Check out the diagnostic criteria:
- You have Excessive sweating of 6 months or more located in the axillae, palms, soles, or craniofacial region
- There is no apparent secondary cause, such as medications, endocrine, or neurologic disease.
You also have two or more of the following characteristics:
- Symmetric, affecting both sides of the body.
- Not present during the night
- Episodes occur at least weekly
- The onset of the problem before the age of 26
- There is a family history of excessive sweating
- The sweating is so much that it impairs normal daily activities
How do we treat it?
There are various treatments including topical solutions, systemic medications, and a variety of procedures. I’ll review a few of them very briefly.
Topical treatments are the first thing to try. There are several possible topical options, but the most common are prescription-strength medications with up to a 20% Aluminum Chloride solution. These are often cheap and quite effective, but occasionally irritating to the skin.

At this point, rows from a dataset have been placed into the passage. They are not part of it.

(* ===== verification/SchedTheorems.v ===== *)
(** The properties of the scheduling components, with an instance of each. *)
From S2P Require Import Prelude PySort RadixKey TreeNode EvictPolicy RadixCache RadixInv RadixSplit RadixLeaf.
From S2P Require Import RadixLock RadixSpec RadixOps RadixMatch RadixLockOps RadixTotal Allocator ReqPool ReqCache.
From S2P Require Import RadixTheorems MemCommon MemTheorems PrefillDelayer SchedInput SchedReq ReqMatch.
From S2P Require Import SchedulePolicy PolicyDfs PolicyOrder PrefillAdder AdderInv PrefillPass PassInv.
From Stdlib Require Import QArith Sorted.
From stdpp Require Import options.
Local Open Scope Z_scope.

(** ** Examples *)

#[local] Existing Instance test_env.

(** A request with tokens [toks] that has not been scheduled. *)
Definition new_req (toks : list Z) (i : nat) (prio max_new : Z) : SReq :=
  MkSReq (MkReq toks [] [] None None None [] None 0 0 0 false false 0 0 false)
    i 0 (-1) 0 max_new false 0 prio 0 false None false false false false.
(** The running request of [world2]. *)
Definition run2 : SReq := MkSReq req2 3 0 (-1) 0 4 false 0 0 0 false None false false false false.

Definition dict_order (m : gmap ckey nat) : list nat := (map_to_list m).*2.
Definition empty_policy (p : Policy) : SchedulePolicy :=
  MkPolicy p true (-1) (match create_simulated 0 0 with Ok t => t | _ => MkCache (cfg0 1 false) 0 ∅ 0 0 0 0 ∅ [] tt end).

Lemma empty_policy_ok p : queue_tree_ok (waiting_queue_radix_tree (empty_policy p)).
Proof.
  unfold empty_policy, create_simulated. cbn [waiting_queue_radix_tree].
  destruct (init_cache_spec false 1 false false false "lru" LRUStrategy 0 0 tt) as (c & -> & HI & Hcfg & _); [lia|done|].
  split; [eauto|]. by rewrite Hcfg.
Qed.

Lemma dict_order_perm m : dict_order m ≡ₚ (map_to_list m).*2.
Proof. done. Qed.

Definition sched_cfg (preempt : bool) (max_batch : Z) : SchedConfig :=
  MkSchedCfg 1 max_batch preempt false 0 1000 None false 8 None None false None false false 1.
Definition sched2 (pol : Policy) (q : list SReq) : @Scheduler KVPool :=
  MkSched q [run2] false None false (1 # 2) 0 (empty_policy pol) world2.

Definition queue2 : list SReq := [new_req [4; 5] 7 0 2; new_req [1; 2; 9; 8] 8 0 2].

Lemma sched2_ok pol G : Inv (view cache2) G lock2 → sched_ok (sched2 pol queue2) G lock2.
Proof.
  intros HI. split; simpl.
  - exact HI.
  - exact lock2_nonneg.
  - exact cache2_on.
  - by vm_compute.
  - by vm_compute.
  - repeat constructor. by vm_compute.
  - by repeat constructor.
  - by apply NoDup_ListNoDup; repeat constructor; simpl; intuition lia.
  - exact (empty_policy_ok pol).
Qed.

Lemma plain_cfg : plain_config (sched_cfg false 4).
Proof. split; simpl; [done|done|lia|done]. Qed.

(** ** The prefill pass *)

(** The tokens a batch has to compute, one new KV slot each. *)
Definition batch_tokens (l : list SReq) : Z := foldr (λ r n, extend_input_len r + n) 0 l.

Lemma batch_tokens_need ps l : 0 <= ps → batch_tokens l <= need ps l.
Proof. intros Hps. induction l as [|r l IH]; simpl in *; [lia|]. unfold need in *. lia. Qed.

(** C24: without priority preemption and diffusion models, with the tree cache on and
    its events off, over the token allocator (pages of one slot), a prefill pass
    without a chunked request returns; the requests of the new batch and those left
    waiting are the requests that waited, each once; the running batch, the request
    pool and the allocator are as before; and the slots for the new tokens can be
    allocated, evicting from the tree if need be. *)
Theorem prefill_pass_fits CLIP now gather order shuffle torch_empty force_miss check depr clock set_order sc delayer
    (s : @Scheduler KVPool) G L :
  0 <= CLIP → (∀ m, order m ≡ₚ (map_to_list m).*2) → (∀ l, shuffle l ≡ₚ l) → (∀ n, length (torch_empty n) = n) →
  plain_config sc → sched_ok s G L → alloc_ready (w_cache (sc_world s)) G L → chunked_req s = None →
  ∃ b d s', get_new_batch_prefill_raw CLIP now gather order shuffle torch_empty force_miss check depr clock set_order sc delayer s
      = Ok (b, d, s')
    ∧ rid <$> (default [] b ++ waiting_queue s') ≡ₚ rid <$> waiting_queue s
    ∧ sc_reqs s' = sc_reqs s ∧ w_pool (sc_world s') = w_pool (sc_world s)
    ∧ allocator (w_cache (sc_world s')) = allocator (w_cache (sc_world s))
    ∧ ∃ out st c', alloc_token_slots (Z.to_nat (batch_tokens (default [] b))) false (w_cache (sc_world s'))
        = Ok ((out, st), c') ∧ length out = Z.to_nat (batch_tokens (default [] b)).
Proof.
  intros HC Ho Hsh He Hpc Hs Hr Hch.
  destruct (get_new_batch_prefill_ok CLIP HC now gather order shuffle torch_empty Ho Hsh He force_miss check depr clock
    set_order sc delayer s G L Hpc Hs Hch) as (b & d & s' & E & [(G' & L' & HI & HL) Hp Hc Ha Hrun Hk Hf] & _).
  exists b, d, s'. split_and!; [done..|].
  assert (alloc_ready (w_cache (sc_world s')) G' L') as Hr'.
  { destruct Hr. split; [done|done|by rewrite Ha|by rewrite Ha|by rewrite Hc|by rewrite Hc]. }
  pose proof (alloc_token_slots_spec (w_cache (sc_world s')) G' L' (Z.to_nat (batch_tokens (default [] b))) false Hr') as Hs'.
  rewrite decide_True in Hs'.
  - destruct Hs' as (out & st & c' & G'' & -> & _ & Hl & _). eauto.
  - pose proof (batch_tokens_need (Z.of_nat (sc_page_size sc)) (default [] b) ltac:(lia)).
    pose proof (evictable_nonneg _ _ _ HI). pose proof (sk_free _ _ _ Hs) as Hfree. rewrite <-Ha in Hfree.
    unfold evictable_size in Hf. change (kv_available_size ?a) with (Token.available_size a) in *. lia.
Qed.

Lemma prefill_pass_fits_witness :
  ∃ b s', get_new_batch_prefill_raw 4096 0 (λ r, [r]) dict_order id (λ n, repeat 0 n) false 32 32 Z.of_nat id
      (sched_cfg false 4) None (sched2 (Aware LPM) queue2) = Ok (b, None, s')
    ∧ rid <$> default [] b = [8; 7]%nat.
Proof.
  destruct cache2_Inv as (G & HI & _).
  destruct (prefill_pass_fits 4096 0 (λ r, [r]) dict_order id (λ n, repeat 0 n) false 32 32 Z.of_nat id
    (sched_cfg false 4) None (sched2 (Aware LPM) queue2) G lock2)
    as (b & d & s' & E & _); [lia|exact dict_order_perm|reflexivity|intros n; apply repeat_length|exact plain_cfg
    |exact (sched2_ok (Aware LPM) G HI)|exact (ready2 G HI)|reflexivity|].
  exists b, s'.
  assert (match get_new_batch_prefill_raw 4096 0 (λ r, [r]) dict_order id (λ n, repeat 0 n) false 32 32 Z.of_nat id
      (sched_cfg false 4) None (sched2 (Aware LPM) queue2) with
    | Ok (b, None, _) => rid <$> default [] b | _ => [] end = [8; 7]%nat) as H by (vm_compute; reflexivity).
  rewrite E in H. destruct d; [discriminate H|]. split; [exact E|exact H].
Defined.

(** ** Preemption

    The scheduler states that arrivals and prefill batches lead to, from the start
    of the program: no chunked prefill, prompts that [validate_input_length]
    accepts, whatever tokens the model samples, requests that end when
    [max_new_tokens] are there. *)
Definition at_limit (r : SReq) : bool :=
  bool_decide (max_new_tokens r <= Z.of_nat (length (output_ids (sr_req r)))).

Section served.
Context (set_order : list SReq → list SReq) (sc : SchedConfig) (size : Z) (context_len rows : nat) (ratio : Q).
Abbreviation pass := (get_new_batch_prefill_raw 4096 0 (λ r, [r]) dict_order id (λ n, repeat 0 n) false 32 32
  Z.of_nat set_order sc None).

Inductive served : @Scheduler KVPool → Prop :=
| served_start s :
    init_scheduler "fcfs" "lru" true (schedule_low_priority_values_first sc) size false rows context_len ratio
      = Ok s → served s
| served_request s toks i prio max_new t s' :
    served s → toks ≠ [] → i ∉ (rid <$> waiting_queue s ++ sc_reqs s) →
    handle_generate_request (tp_max_req_len (Z.of_nat context_len) size) false t
      (new_req toks i prio max_new) s = Some s' → served s'
| served_prefill s b d s1 toks s' :
    served s → pass s = Ok (Some b, d, s1) → chunked_req s1 = None → length toks = length b →
    run_prefill (λ _, 0) true at_limit sc b toks s1 = Ok s' → served s'.
End served.

(** Two running requests at most, the default threshold, 64 slots. *)
Definition preempt_cfg : SchedConfig :=
  MkSchedCfg 1 2 true false 10 16384 None false 2 None None false None false false 20.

Iontophoresis is another option, most often used for hyperhidrosis affecting just the palms or the soles. It is a technique that involves immersion of the palms or soles in small, electrode-containing plastic trays with tap water. A very mild electric current is applied. This, we think, helps force sodium and other ions from the water into the sweat gland openings, forming plugs that restrict the release of sweat from the ducts. Side-effects including minor discomfort during treatment and skin irritation such as burning, tingling, and erythema rarely occurs. The amount of time required for therapy is sometimes bothersome to patients, as each session is given over 20 min and it is necessary to treat at least a few times a week in order to maintain improvement.
Botox, Botulinum toxin, is a great way to treat focal areas of hyperhidrosis. It is a neuromodulator that works to stop nerves from firing by blocking presynaptic acetylcholine release. Since the nerves that activate the sweat glands are controlled by acetylcholine release, Botox does a nice job at decreasing sweat gland production. Botox injections are less invasive than surgical procedures and provide longer-lasting results than topical therapies. The effects last for 4–9 months on average and are associated with a very high satisfaction rate among patients.
This brings me to microwave energy, the motivation for the post. It is an exciting new therapy for excessive underarm sweating. The technology is called MiraDry, and there is nothing else out there like it. MiraDry uses microwave technology to permanently destroy the sweat glands in the armpits, and it is getting a lot of press these days in the cosmetic medical literature. It is approximately a one-hour procedure done in the clinic under local anesthesia to both armpits. Up to 80% of the sweat glands are destroyed after just one treatment, but two treatments appear to be required to achieve optimal results. Biopsies performed on skin treated up to one year previous have shown a marked decrease in sweat glands, and since sweat glands are thought to not regenerate, this seems to support the company’s claims of long-term results. Side effects include transient swelling, discomfort, and numbness, as well as redness, bruising, and partial underarm hair loss. Of course, evolving data regarding safety, therapeutic settings, efficacy, side effects, and long-term follow-up will continue, as this treatment option is relatively new.
But the patients that I’ve treated are extremely pleased with this approach and I love being able to offer a treatment with such positive and potentially permanent results.